Extracted records
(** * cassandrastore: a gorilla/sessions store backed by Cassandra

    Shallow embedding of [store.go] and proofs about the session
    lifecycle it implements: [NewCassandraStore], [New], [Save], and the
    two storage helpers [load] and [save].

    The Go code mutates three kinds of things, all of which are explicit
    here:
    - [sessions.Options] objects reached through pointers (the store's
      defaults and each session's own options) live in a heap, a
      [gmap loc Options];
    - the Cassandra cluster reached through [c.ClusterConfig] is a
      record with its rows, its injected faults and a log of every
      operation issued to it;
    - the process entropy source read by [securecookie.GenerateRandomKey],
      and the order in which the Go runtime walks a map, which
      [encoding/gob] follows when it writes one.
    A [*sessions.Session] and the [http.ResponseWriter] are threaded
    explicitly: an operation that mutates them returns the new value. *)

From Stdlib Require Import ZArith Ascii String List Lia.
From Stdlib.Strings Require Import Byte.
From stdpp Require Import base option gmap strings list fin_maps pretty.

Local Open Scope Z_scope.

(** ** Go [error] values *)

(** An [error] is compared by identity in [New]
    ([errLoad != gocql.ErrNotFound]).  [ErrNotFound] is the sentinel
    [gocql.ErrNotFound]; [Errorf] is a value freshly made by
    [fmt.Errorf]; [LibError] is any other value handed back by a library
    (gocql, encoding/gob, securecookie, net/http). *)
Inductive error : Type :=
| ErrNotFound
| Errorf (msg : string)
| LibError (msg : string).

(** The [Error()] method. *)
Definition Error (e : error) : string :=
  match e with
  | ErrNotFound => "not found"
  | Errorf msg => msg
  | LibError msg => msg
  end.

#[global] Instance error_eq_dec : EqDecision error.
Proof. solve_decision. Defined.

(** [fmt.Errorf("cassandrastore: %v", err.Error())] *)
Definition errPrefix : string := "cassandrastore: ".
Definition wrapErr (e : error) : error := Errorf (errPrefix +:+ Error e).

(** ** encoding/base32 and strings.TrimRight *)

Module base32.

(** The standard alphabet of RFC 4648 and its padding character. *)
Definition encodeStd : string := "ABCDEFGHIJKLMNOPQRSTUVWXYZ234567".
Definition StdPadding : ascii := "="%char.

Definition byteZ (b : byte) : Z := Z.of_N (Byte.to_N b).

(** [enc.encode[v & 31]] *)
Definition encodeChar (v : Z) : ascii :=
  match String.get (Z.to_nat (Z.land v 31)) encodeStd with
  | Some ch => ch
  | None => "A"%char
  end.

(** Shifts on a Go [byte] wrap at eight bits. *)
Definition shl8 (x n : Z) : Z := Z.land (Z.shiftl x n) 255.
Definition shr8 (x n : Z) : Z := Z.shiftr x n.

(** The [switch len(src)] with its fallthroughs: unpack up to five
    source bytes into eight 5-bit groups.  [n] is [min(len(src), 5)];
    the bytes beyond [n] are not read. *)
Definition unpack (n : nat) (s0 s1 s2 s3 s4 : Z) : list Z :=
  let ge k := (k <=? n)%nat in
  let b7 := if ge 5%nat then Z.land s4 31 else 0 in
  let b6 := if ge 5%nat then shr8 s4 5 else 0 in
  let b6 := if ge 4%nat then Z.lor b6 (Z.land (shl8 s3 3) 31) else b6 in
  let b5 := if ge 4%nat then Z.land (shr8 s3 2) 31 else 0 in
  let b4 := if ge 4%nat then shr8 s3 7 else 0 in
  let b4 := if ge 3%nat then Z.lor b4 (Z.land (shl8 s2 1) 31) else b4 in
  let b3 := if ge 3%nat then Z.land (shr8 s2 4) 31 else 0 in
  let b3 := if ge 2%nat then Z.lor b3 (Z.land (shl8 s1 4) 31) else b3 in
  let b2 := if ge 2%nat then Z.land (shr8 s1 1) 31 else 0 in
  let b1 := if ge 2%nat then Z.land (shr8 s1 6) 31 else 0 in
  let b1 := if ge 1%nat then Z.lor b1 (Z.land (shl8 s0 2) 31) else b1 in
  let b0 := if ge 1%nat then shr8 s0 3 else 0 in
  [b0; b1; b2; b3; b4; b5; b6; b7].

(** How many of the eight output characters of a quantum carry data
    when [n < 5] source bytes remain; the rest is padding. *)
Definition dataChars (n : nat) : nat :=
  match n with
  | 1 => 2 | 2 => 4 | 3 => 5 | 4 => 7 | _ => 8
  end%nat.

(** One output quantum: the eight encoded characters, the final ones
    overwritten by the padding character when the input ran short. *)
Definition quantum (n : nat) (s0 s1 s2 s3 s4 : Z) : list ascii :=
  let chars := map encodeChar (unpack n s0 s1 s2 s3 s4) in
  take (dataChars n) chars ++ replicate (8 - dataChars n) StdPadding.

--

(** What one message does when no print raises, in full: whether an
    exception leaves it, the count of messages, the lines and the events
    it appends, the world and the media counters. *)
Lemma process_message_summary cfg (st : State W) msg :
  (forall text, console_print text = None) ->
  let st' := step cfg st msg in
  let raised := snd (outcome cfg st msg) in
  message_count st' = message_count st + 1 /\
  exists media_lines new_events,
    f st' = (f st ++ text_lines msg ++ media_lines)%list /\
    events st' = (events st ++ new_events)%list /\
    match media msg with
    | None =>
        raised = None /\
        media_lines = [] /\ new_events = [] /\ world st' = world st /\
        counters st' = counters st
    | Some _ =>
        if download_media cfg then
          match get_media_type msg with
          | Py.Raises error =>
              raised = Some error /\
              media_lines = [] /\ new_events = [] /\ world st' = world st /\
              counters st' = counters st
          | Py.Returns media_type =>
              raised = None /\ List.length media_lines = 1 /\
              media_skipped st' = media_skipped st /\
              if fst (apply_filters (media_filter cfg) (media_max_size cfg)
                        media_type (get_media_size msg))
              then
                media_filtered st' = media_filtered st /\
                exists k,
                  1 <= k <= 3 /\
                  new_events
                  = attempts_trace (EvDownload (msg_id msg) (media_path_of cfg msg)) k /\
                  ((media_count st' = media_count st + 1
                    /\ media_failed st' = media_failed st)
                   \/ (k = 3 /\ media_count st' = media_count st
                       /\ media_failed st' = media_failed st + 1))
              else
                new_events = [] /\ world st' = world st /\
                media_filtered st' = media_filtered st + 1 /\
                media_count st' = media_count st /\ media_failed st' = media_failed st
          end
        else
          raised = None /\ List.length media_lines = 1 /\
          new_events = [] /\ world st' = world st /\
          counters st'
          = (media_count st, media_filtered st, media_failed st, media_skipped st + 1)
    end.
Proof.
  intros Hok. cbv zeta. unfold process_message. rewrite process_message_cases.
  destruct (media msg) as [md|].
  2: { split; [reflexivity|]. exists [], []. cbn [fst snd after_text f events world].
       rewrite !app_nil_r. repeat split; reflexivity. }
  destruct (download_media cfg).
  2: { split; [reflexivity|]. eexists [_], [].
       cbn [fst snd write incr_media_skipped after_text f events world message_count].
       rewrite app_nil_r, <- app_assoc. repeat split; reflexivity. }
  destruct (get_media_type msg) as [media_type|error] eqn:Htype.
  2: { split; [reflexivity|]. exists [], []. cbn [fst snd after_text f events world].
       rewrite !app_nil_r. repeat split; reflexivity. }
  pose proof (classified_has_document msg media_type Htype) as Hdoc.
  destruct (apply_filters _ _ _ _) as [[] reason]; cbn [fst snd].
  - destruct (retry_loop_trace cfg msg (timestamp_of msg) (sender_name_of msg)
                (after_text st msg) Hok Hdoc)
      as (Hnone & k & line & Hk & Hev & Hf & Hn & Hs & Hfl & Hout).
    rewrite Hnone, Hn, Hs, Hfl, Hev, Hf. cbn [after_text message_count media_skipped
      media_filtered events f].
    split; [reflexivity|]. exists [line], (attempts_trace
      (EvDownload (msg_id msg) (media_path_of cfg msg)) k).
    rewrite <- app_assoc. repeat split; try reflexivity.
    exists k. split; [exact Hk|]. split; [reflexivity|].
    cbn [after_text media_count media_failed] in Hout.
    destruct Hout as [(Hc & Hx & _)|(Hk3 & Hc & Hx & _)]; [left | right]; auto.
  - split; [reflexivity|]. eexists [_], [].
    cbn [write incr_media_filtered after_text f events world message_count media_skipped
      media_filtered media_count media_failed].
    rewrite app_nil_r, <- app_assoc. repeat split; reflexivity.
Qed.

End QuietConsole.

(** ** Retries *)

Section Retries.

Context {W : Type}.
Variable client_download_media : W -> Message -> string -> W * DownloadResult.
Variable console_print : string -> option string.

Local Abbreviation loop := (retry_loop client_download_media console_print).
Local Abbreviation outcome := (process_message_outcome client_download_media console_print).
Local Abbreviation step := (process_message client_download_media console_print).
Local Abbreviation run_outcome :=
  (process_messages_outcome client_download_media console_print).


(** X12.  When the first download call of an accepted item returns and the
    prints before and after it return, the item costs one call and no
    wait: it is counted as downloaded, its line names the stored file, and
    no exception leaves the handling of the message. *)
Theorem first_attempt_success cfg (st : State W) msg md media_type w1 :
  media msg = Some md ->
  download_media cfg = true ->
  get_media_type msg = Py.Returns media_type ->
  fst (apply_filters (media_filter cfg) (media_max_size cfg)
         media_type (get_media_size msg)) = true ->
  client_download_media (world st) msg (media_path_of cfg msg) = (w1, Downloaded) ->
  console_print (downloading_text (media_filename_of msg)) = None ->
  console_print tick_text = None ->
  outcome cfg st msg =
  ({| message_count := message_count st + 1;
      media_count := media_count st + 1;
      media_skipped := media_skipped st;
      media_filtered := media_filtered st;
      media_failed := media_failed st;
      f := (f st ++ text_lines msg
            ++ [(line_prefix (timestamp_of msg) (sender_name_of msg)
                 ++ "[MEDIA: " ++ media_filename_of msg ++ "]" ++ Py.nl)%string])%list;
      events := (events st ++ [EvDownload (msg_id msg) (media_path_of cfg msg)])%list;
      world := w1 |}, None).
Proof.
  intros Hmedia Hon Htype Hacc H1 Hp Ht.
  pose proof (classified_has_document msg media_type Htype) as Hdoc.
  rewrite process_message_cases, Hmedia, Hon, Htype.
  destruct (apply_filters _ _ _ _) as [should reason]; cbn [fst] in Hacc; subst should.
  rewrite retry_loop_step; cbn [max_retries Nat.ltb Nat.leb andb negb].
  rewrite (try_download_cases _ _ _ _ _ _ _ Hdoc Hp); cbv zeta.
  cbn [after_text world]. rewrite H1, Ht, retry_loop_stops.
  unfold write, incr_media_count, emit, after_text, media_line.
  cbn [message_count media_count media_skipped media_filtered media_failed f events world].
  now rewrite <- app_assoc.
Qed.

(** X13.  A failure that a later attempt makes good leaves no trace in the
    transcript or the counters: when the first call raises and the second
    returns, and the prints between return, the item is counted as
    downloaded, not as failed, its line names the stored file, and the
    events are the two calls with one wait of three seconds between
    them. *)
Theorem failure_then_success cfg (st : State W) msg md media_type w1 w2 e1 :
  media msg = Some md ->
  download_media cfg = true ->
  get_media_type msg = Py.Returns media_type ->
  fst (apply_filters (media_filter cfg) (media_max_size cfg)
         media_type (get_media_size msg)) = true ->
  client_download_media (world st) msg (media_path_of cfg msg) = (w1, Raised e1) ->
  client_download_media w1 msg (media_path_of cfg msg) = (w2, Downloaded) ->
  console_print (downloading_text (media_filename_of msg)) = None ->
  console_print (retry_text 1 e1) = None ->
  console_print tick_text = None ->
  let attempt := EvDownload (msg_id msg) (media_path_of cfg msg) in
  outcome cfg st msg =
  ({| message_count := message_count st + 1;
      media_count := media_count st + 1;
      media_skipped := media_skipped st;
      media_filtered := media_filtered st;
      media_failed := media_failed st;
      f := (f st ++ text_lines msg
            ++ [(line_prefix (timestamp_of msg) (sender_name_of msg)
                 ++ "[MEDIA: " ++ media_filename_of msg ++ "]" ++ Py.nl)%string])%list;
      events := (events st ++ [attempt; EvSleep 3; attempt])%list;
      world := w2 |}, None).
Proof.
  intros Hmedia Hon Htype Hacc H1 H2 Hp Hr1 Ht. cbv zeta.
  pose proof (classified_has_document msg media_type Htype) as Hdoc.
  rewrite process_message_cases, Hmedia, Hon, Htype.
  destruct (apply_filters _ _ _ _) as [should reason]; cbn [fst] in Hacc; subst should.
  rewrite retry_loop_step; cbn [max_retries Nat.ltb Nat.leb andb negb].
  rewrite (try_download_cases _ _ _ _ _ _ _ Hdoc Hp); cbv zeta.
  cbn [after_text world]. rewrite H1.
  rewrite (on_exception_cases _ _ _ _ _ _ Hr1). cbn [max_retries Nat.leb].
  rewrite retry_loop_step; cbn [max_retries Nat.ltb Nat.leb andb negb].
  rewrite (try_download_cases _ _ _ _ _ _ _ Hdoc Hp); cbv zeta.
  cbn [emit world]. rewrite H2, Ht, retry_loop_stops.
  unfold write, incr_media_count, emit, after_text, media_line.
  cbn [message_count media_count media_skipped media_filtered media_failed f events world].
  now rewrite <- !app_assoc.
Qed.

==

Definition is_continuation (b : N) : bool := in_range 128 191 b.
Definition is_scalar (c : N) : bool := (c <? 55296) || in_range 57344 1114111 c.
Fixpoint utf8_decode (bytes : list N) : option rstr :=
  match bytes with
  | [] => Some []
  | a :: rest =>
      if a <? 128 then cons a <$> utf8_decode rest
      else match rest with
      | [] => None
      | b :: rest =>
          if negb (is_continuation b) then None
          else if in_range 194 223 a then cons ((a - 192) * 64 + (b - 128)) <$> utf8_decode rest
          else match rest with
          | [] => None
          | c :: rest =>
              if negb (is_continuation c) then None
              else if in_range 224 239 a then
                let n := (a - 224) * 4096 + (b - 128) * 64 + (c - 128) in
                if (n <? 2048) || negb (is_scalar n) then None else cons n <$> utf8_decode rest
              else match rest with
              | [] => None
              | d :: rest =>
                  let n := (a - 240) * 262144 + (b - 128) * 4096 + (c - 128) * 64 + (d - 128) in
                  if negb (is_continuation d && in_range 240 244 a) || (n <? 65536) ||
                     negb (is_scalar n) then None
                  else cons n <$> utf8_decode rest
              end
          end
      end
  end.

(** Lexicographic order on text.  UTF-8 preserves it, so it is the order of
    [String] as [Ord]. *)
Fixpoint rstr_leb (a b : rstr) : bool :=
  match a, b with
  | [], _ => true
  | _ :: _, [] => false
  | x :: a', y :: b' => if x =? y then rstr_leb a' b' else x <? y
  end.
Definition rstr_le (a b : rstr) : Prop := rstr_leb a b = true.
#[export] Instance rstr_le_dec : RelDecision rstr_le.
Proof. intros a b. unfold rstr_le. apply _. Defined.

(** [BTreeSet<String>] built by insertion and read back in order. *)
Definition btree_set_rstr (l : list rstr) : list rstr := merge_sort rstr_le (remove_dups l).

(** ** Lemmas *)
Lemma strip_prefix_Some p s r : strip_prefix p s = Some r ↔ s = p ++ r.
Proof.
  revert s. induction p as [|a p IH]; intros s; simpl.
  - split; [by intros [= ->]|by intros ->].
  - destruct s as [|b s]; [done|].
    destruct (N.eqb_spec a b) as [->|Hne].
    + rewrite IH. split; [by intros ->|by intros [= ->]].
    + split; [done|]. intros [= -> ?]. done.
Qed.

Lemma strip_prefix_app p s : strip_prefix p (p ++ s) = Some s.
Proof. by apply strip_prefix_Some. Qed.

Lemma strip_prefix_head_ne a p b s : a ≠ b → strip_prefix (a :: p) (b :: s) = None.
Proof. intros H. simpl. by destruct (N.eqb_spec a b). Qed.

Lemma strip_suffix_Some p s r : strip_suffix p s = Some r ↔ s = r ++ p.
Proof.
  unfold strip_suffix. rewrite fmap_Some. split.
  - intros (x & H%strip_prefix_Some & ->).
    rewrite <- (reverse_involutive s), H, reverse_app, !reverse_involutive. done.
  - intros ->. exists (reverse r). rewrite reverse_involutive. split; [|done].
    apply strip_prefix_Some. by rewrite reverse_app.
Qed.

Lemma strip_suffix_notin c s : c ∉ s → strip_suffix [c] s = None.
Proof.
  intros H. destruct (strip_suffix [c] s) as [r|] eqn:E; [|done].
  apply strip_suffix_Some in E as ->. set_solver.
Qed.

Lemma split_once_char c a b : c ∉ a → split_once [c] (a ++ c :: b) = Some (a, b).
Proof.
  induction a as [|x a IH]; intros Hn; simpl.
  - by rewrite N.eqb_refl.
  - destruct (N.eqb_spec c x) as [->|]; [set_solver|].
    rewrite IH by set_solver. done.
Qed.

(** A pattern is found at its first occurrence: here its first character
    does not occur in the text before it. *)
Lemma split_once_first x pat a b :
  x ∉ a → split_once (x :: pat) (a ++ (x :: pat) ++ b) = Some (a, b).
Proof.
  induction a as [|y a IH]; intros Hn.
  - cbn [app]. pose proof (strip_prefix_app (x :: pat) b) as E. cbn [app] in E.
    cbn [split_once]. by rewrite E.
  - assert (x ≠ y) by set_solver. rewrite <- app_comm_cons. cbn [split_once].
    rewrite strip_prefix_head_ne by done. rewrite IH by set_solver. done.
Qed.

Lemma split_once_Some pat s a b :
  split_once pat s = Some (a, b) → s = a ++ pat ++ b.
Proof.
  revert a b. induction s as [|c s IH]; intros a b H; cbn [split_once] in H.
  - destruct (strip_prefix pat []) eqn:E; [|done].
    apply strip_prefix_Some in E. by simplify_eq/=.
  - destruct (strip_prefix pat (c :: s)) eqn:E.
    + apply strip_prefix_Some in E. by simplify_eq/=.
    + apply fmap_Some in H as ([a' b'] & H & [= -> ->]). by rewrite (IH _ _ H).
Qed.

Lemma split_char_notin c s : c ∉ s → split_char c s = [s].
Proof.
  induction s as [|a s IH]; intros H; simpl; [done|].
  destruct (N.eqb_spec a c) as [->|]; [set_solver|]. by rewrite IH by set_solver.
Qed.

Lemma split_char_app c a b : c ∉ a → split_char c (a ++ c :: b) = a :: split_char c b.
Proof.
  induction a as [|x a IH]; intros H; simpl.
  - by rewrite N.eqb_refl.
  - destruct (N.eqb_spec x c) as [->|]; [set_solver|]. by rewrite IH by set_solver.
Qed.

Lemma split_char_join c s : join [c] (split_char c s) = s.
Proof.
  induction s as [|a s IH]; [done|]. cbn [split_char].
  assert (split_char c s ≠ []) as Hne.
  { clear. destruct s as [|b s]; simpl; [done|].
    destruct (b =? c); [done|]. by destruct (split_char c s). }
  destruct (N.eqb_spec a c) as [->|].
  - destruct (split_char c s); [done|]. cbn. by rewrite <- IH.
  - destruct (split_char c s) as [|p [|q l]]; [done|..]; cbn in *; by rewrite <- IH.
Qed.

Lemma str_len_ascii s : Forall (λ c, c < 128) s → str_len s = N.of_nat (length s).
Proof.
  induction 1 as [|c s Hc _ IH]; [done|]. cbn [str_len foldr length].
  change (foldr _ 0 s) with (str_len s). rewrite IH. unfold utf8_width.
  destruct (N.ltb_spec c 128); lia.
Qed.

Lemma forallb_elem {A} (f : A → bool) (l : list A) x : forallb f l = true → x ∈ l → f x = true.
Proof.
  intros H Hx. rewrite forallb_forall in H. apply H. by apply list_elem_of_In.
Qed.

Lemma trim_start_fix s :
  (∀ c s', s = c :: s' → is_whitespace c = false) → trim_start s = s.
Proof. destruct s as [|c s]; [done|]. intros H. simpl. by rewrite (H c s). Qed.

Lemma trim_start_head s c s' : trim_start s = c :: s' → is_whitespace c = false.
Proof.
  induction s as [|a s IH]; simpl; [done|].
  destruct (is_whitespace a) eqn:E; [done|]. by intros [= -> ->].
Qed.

# [TASK REQUIREMENTS]
Go over the data and return every line that includes the word "EvDownload".

# [RESULT OF THE EXERCISE]
                  = attempts_trace (EvDownload (msg_id msg) (media_path_of cfg msg)) k /\
      (EvDownload (msg_id msg) (media_path_of cfg msg)) k).
      events := (events st ++ [EvDownload (msg_id msg) (media_path_of cfg msg)])%list;
  let attempt := EvDownload (msg_id msg) (media_path_of cfg msg) in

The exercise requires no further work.